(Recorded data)

━━━━━━━━━━━━━━━━

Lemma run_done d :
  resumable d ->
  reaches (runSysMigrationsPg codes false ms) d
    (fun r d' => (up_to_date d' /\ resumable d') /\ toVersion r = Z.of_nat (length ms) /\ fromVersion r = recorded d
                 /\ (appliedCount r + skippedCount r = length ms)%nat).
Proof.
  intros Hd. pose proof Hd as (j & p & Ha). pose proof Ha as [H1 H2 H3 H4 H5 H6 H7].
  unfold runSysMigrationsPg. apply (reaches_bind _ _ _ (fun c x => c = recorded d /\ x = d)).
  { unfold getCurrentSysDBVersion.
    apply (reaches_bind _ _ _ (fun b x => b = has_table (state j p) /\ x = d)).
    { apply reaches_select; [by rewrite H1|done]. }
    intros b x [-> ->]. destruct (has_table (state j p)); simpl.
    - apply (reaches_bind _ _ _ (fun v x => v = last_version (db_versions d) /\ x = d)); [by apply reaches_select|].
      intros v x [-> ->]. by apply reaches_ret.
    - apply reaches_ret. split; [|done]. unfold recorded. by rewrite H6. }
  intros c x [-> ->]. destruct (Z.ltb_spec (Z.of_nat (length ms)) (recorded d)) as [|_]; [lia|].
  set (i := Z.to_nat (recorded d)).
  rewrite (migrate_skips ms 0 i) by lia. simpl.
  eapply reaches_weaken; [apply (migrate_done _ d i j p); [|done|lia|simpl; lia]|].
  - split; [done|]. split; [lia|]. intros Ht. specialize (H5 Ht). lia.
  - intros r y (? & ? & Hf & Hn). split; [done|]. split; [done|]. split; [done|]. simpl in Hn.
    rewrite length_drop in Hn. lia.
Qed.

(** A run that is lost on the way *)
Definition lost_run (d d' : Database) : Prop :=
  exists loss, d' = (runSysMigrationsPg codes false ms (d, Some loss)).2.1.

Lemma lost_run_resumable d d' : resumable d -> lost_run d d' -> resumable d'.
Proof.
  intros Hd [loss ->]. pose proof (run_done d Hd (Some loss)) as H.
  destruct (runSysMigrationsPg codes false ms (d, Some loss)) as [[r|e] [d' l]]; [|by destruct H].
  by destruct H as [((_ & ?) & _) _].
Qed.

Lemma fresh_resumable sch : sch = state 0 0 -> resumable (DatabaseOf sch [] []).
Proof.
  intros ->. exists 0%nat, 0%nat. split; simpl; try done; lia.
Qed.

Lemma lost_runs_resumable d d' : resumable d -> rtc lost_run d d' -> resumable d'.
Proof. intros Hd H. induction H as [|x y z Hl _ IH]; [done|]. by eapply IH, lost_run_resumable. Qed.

━━━━━━━━━━━━━━━━

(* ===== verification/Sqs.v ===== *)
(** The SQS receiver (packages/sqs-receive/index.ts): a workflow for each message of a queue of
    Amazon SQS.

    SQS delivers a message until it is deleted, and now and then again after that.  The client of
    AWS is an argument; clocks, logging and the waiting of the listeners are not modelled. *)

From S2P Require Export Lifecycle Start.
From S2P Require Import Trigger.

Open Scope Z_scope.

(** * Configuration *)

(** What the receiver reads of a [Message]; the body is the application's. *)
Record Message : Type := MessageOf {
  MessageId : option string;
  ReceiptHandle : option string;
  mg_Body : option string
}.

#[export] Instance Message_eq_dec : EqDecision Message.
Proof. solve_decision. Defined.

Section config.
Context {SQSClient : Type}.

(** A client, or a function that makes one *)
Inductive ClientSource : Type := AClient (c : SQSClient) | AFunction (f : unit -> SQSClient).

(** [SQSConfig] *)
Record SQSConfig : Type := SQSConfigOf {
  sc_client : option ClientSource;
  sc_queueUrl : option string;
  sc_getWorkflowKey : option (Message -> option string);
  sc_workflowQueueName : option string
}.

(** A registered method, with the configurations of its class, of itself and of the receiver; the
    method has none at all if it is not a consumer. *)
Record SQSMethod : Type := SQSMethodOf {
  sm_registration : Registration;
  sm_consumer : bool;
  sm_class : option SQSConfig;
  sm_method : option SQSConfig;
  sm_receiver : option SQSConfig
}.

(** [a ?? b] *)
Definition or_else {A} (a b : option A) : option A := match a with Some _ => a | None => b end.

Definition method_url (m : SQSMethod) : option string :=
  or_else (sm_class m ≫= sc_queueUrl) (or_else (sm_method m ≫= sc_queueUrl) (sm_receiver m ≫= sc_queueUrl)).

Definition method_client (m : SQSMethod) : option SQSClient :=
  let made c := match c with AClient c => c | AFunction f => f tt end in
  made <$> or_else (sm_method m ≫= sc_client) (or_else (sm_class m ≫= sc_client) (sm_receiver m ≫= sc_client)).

━━━━━━━━━━━━━━━━

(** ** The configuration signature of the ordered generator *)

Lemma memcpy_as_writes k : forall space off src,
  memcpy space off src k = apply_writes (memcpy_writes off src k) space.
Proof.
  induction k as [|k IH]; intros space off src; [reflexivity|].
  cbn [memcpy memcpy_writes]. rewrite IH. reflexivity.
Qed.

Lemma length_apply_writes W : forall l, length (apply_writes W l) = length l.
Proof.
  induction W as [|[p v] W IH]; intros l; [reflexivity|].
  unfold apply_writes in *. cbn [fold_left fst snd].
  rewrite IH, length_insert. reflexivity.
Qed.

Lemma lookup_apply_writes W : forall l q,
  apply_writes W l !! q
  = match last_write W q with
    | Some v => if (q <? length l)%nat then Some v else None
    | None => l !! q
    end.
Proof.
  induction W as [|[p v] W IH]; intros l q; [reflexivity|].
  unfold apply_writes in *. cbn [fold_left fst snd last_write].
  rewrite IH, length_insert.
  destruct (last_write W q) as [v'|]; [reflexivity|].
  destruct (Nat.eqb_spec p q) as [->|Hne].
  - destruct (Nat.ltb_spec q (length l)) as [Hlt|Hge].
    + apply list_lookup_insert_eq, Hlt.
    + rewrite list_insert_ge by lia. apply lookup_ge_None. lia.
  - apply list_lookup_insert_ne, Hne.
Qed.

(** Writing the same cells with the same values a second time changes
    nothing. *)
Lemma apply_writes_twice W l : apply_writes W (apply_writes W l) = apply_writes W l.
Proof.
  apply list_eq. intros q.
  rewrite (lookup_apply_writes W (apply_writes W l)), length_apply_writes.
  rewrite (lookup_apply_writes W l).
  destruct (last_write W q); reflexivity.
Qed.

━━━━━━━━━━━━━━━━

WORK ORDER:
Among the entries above, find the line with "v else None" and the line with "rewrite (lookup_apply_writes W l)."; give again exactly these two lines and all lines between them.

SOLUTION FOR THIS EXERCISE:
    | Some v => if (q <? length l)%nat then Some v else None
    | None => l !! q
    end.
Proof.
  induction W as [|[p v] W IH]; intros l q; [reflexivity|].
  unfold apply_writes in *. cbn [fold_left fst snd last_write].
  rewrite IH, length_insert.
  destruct (last_write W q) as [v'|]; [reflexivity|].
  destruct (Nat.eqb_spec p q) as [->|Hne].
  - destruct (Nat.ltb_spec q (length l)) as [Hlt|Hge].
    + apply list_lookup_insert_eq, Hlt.
    + rewrite list_insert_ge by lia. apply lookup_ge_None. lia.
  - apply list_lookup_insert_ne, Hne.
Qed.

(** Writing the same cells with the same values a second time changes
    nothing. *)
Lemma apply_writes_twice W l : apply_writes W (apply_writes W l) = apply_writes W l.
Proof.
  apply list_eq. intros q.
  rewrite (lookup_apply_writes W (apply_writes W l)), length_apply_writes.
  rewrite (lookup_apply_writes W l).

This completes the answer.